| INSTRUCTIONS FOR THE TASK |
Scan the records for lines with the word "followed", and copy every such line.

| TASK INPUT |
(** [strconv.ParseInt] reads back what [strconv.FormatInt] prints. *)
Lemma ParseInt_FormatInt i :
  int64.in_range i → strconv.ParseInt (strconv.FormatInt i) = inl i.
Proof.
  unfold int64.in_range, int64.min, int64.max. intros Hi.
  unfold strconv.FormatInt. destruct (Z.ltb_spec i 0) as [Hneg|Hpos].
  - cbn [strconv.ParseInt]. cbn [Ascii.eqb Bool.eqb orb].
    rewrite ParseUint_formatBits by (unfold strconv.maxUint64; lia).
    cbn [negb andb]. destruct (Z.ltb_spec (2 ^ 63) (- i)); [lia|].
    f_equal. lia.
  - pose proof (ParseUint_formatBits i) as Hp.
    destruct (strconv.formatBits (S (Z.to_nat (Z.log2 i))) i "") as [|c rest] eqn:Hs.
    { by apply formatBits_nonempty in Hs; [|right]. }
    specialize (Hp ltac:(unfold strconv.maxUint64; lia)).
    unfold strconv.ParseInt.
    destruct (Ascii.eqb_spec c "+") as [->|_]; [by cbn in Hp|].
    destruct (Ascii.eqb_spec c "-") as [->|_]; [by cbn in Hp|].
    cbn [orb]. rewrite Hp. cbn [negb andb].
    by destruct (Z.leb_spec (2 ^ 63) i); [lia|].
Qed.

(** ** The time window on [int64] *)

(** X1. On [int64] arguments [abs] returns the absolute value, a number
    that is not negative, for every argument but the least one, which it
    returns unchanged, negative. *)
Theorem abs_int64 x :
  int64.in_range x →
  int64.in_range (abs x) ∧
  (x ≠ int64.min → abs x = Z.abs x ∧ 0 ≤ abs x) ∧
  (x = int64.min → abs x = x ∧ abs x < 0).
Proof.
  unfold int64.in_range, int64.min, int64.max. intros Hx.
  destruct (Z.eq_dec x (- 2 ^ 63)) as [->|Hne].
  - split; [by vm_compute|]. split; [done|]. intros _. by vm_compute.
  - rewrite abs_in_range by (unfold int64.min, int64.max; lia).
    split; [lia|]. split; [lia | done].
Qed.

Lemma abs_int64_witness :
  abs (-61) = 61 ∧ abs (- 2 ^ 63) = - 2 ^ 63.
Proof.
  split.
  - apply (abs_int64 (-61)); [by vm_compute | by vm_compute].
  - apply (abs_int64 (- 2 ^ 63)); [by vm_compute | done].
Defined.

(** X2. For a clock reading and a timestamp that are [int64] values,
    [signCheck] answers as follows. It reports "request time expired" when
    the two are 60 seconds or more apart, except when their distance is
    2^63 or more than 2^64 - 60, where the subtraction overflows and the
    test passes; otherwise it reports "invalid signature" unless the
    presented string is the hex SHA-256 digest of the token followed by the
    decimal timestamp, and accepts if it is. *)
Theorem signCheck_verdict `{Platform} sign requestTime token now :
  int64.in_range now → int64.in_range requestTime →
  let inWindow :=
    Z.abs (now - requestTime) < 60 ∨
    Z.abs (now - requestTime) = 2 ^ 63 ∨
    2 ^ 64 - 60 < Z.abs (now - requestTime) in
  (signCheck sign requestTime token now = None
   ↔ inWindow ∧ sign = expectedSign token requestTime) ∧
  (signCheck sign requestTime token now = Some (errors_New "invalid signature")
   ↔ inWindow ∧ sign ≠ expectedSign token requestTime) ∧
  (signCheck sign requestTime token now = Some (errors_New "request time expired")
   ↔ ¬ inWindow).
Proof.
  intros Hn Hr. cbv zeta. rewrite <- (abs_sub64_lt_60 now requestTime Hn Hr).
  unfold signCheck. fold (expectedSign token requestTime).
  destruct (Z.leb_spec 60 (abs (sub64 now requestTime))) as [Hexp|Hok].
  - split; [|split]; (split; [done | lia]) || (split; [lia | done]).
  - destruct (String.eqb_spec sign (expectedSign token requestTime)) as [Heq|Hne];
      cbn [negb].
    + split; [|split]; split; try done; try (by intros [_ ?]); try lia;
        try (intros Hno; by apply Hno in Hok).
    + split; [|split]; split; try done; try (by intros [_ ?]); try lia;
        try (intros Hno; by apply Hno in Hok).
Qed.

Lemma signCheck_verdict_witness :
  signCheck (P := samplePlatform) (expectedSign "T" 1700000030) 1700000030 "T" 1700000000
  = None
  ∧ signCheck (P := samplePlatform) (expectedSign "T" 1700000030) 1700000030 "T" 1700000090
    = Some (errors_New "request time expired").
Proof.
  split.
  - apply (signCheck_verdict (H := samplePlatform)); [by vm_compute..|].
    split; [left; by vm_compute | done].
  - apply (signCheck_verdict (H := samplePlatform)); [by vm_compute..|].
    vm_compute. intros [?|[?|?]]; congruence.
Defined.

(** ** What passes the signature block, and what reaches a handler *)

(** X3. A request whose RequestTime is the decimal form of an [int64]
    timestamp less than 60 seconds from the clock, and whose Sign is the
    digest of the configured token followed by that decimal form, passes
    the signature block: [Listen] goes on to the app-id check. *)
Theorem Listen_signed_request_passes `{Platform} c now r w t0 :
  int64.in_range now → int64.in_range t0 →
  Z.abs (now - t0) < 60 →
  GetQuery r querySign = Some (expectedSign (token c) t0, true) →
  GetQuery r querySignRequestTime = Some (strconv.FormatInt t0, true) →
  signatureAccepted c now r ∧ Listen c now r w = listenVerified c r w.
Proof.
  intros Hn Ht Hw Hs Hrt.
  assert (signatureAccepted c now r) as Hacc.
  { right. exists (expectedSign (token c) t0), (strconv.FormatInt t0), t0.
    split; [done|]. split; [done|]. split; [by apply ParseInt_FormatInt|].
    apply signCheck_int64; [done..|]. split; [done | by left]. }
  split; [done | by apply Listen_signatureAccepted].
Qed.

| EXERCISE ANSWER |
    presented string is the hex SHA-256 digest of the token followed by the
    digest of the configured token followed by that decimal form, passes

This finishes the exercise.